Algunos afirman haber sentido presiones o comportamientos que consideran abusivos en el contexto de los procedimientos administrativos o de sus relaciones con la Embajada.

Los testimonios recogidos presentan similitudes inquietantes y merecen, según ellos, una atención especial por parte de las autoridades competentes.

Nuestro equipo editorial también ha tomado nota de elementos, documentos y una grabación de voz que plantean dudas adicionales sobre la gestión de este fichero.

Quizás el verdadero escándalo ya no sea sólo la denuncia en sí.

El verdadero escándalo es la impresión de que la maquinaria institucional se movilizó más para gestionar la denuncia que para proteger a quien denunciaba.

En este tema se espera especialmente a la Ministra de la Condición de la Mujer, Pédica Saint-Jean.

¿Se ha reunido su departamento con la denunciante?

¿Él brindó apoyo?

¿Pidió medidas de protección?

¿Ha seguido el avance del expediente?

¿Exigió que se arrojara toda la luz sobre los hechos denunciados?

La ministra de los haitianos residentes en el extranjero, Kathia Verdier, también quiso dar su opinión.

Un silencio cómplice de tres ministros importantes sobre este tema. ¡Más mujeres!

Las mujeres haitianas tienen derecho a saber las respuestas.

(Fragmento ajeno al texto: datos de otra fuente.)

(** * troccomcp: an MCP server in front of the TROCCO REST API

    A shallow embedding of [src/index.ts].  The program is a thin layer of
    HTTP glue: a request wrapper ([troccoRequest]), a cursor-pagination loop
    ([withPagination]), two tool operations ([listConnections],
    [createDatamartDefinition]) and the dispatcher registered for
    [CallToolRequestSchema].

    The file has three layers:
    - [JS]: the values the program handles at run time and the handful of
      ECMAScript / WHATWG primitives it calls on them ([JSON.stringify],
      template literals, object spread, [URLSearchParams]);
    - [Zod]: the schema combinators the two input schemas are built from;
    - the program itself, written in a state-and-exception monad over a
      world made of the remote server and the log of [fetch] calls. *)

From Stdlib Require Import ZArith String Ascii List Bool Lia DecimalString.
Import ListNotations.

#[local] Set Warnings "-register-all".

Local Open Scope string_scope.
Local Open Scope Z_scope.

(* ================================================================= *)
(** ** Run-time values *)

Module JS.

(** A JavaScript value as the program meets it: what [JSON.parse] can
    return, plus [undefined] (missing properties, absent arguments).
    Numbers are the integer-valued ones (identifiers, status codes), which
    print as plain decimals; the program never computes with a number, it
    only passes it along or prints it.  Strings are sequences of bytes
    (UTF-8 text).  An object is its list of own properties in property
    order, each key once. *)
Inductive value : Type :=
| VUndefined
| VNull
| VBool (b : bool)
| VNumber (n : Z)
| VString (s : string)
| VArray (elems : list value)
| VObject (props : list (string * value)).

(** Own-property lookup in a property list. *)
Fixpoint lookup {A : Type} (k : string) (props : list (string * A)) : option A :=
  match props with
  | [] => None
  | (k', v) :: rest => if String.eqb k k' then Some v else lookup k rest
  end.

(** [obj[k] = v] on a property list: an existing key keeps its place, a new
    key goes last. *)
Fixpoint set_prop {A : Type} (k : string) (v : A) (props : list (string * A))
  : list (string * A) :=
  match props with
  | [] => [(k, v)]
  | (k', v') :: rest =>
      if String.eqb k k' then (k', v) :: rest else (k', v') :: set_prop k v rest
  end.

Si las instituciones encargadas de defender los derechos de las mujeres permanecen en silencio cuando un empleado estatal afirma haber sido víctima de abuso de poder, entonces los discursos oficiales pierden gran parte de su credibilidad.

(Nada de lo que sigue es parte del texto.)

(** X15.  A save is the business of one store.  Whether it succeeds or fails,
    [_save_store_to_db] leaves the rows of every other store as they were:
    its row in the table of stores, its coupons and its partial urls; and it
    leaves the markers alone. *)
Theorem save_leaves_the_other_stores_alone (E : env)
        (domain sid partial_url details : json) (w : world) (k' : key) :
  (forall v, Sql.bind_param sid = Val v -> Sql.eq k' (Sql.text E v) = false) ->
  let d' := db_after_save E domain sid partial_url details w in
  stores_with k' d' = stores_with k' (db w)
  /\ owned k' (coupons d') = owned k' (coupons (db w))
  /\ owned k' (partial_urls d') = owned k' (partial_urls (db w))
  /\ scraped_domains d' = scraped_domains (db w).
Proof.
  intros Hother d'. unfold d', db_after_save. rewrite save_run.
  destruct (plan_of E domain sid partial_url details) as [p | e] eqn:Hplan;
    cbn [fst snd db set_txn set_db]; [| repeat split].
  assert (Hk : Sql.eq k' (store_id (plan_store p)) = false).
  { revert Hplan. unfold plan_of, and_then.
    destruct (HoneyScraper.arguments _ _ _); [| discriminate].
    destruct (Sql.bind_param sid) as [v |] eqn:Hv; [| discriminate].
    repeat match goal with
           | |- match ?x with _ => _ end = _ -> _ => destruct x; [| discriminate]
           end.
    intros [= <-]. cbn [plan_store store_id]. apply Hother. reflexivity. }
  rewrite write_plan_file. cbv zeta.
  cbn [stores coupons partial_urls scraped_domains].
  repeat split.
  - unfold stores_with. cbn [stores]. rewrite filter_app. cbn [filter].
    assert (Sql.eq (store_id (plan_store p)) k' = false) as ->.
    { destruct (store_id (plan_store p)), k'; cbn in *; try reflexivity.
      rewrite String.eqb_sym. assumption. }
    rewrite List.app_nil_r.
    induction (stores (db w)) as [| r rows IH]; cbn [filter]; [reflexivity |].
    destruct (Sql.eq (store_id r) (store_id (plan_store p))) eqn:H1; cbn [negb filter].
    + destruct (Sql.eq (store_id r) k') eqn:H2; [| assumption].
      exfalso. apply sql_eq_true in H1, H2. destruct H1 as [H1 _], H2 as [H2 Hn].
      rewrite <- H1, <- H2 in Hk. destruct (store_id r) as [s |]; [| congruence].
      cbn in Hk. rewrite String.eqb_refl in Hk. discriminate.
    + rewrite IH. reflexivity.
  - rewrite owned_app, owned_delete_other, owned_new_rows_other by assumption.
    apply List.app_nil_r.
  - rewrite owned_app, owned_delete_other, owned_new_rows_other by assumption.
    apply List.app_nil_r.
Qed.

Los socios internacionales de Haití, que financian y apoyan periódicamente programas para promover los derechos de las mujeres, combatir la violencia de género y fortalecer las instituciones públicas, no pueden permanecer indiferentes ante este asunto.

Porque más allá de las estrategias nacionales, las conferencias y los compromisos internacionales, la verdadera credibilidad del Estado haitiano se mide por su capacidad para manejar las quejas presentadas dentro de sus propias instituciones con rigor, imparcialidad y transparencia.

Este archivo se ha convertido en una prueba.

Una prueba para la Cancillería.

Una prueba para el Ministerio de Asuntos de la Mujer.

Una prueba para el gobierno de Alix Didier Fils-Aimé.

Una prueba para todos aquellos que dicen defender los derechos de las mujeres cuando las cámaras están encendidas, pero cuyo coraje institucional se espera cuando las acusaciones se refieren a personas cercanas al poder.

El respeto a la dignidad humana y a la integridad de la mujer nunca debe depender del rango, función, relaciones o influencia de la persona involucrada.

Nunca debería ser una cuestión de conveniencia política.

Nunca debería ser negociable.

Porque una mujer que denuncia nunca debe tener la sensación de ser abandonada por las instituciones que se supone deben protegerla.

Porque ningún cargo público debería ofrecer inmunidad moral.

Porque la justicia, la dignidad y el respeto deben imponerse a todos, sin excepción. Y hoy, más que nunca, las autoridades haitianas tienen el deber de demostrar a la Nación y a la comunidad internacional que los derechos de las mujeres no son sólo una consigna de las circunstancias, sino un principio fundamental de gobernanza.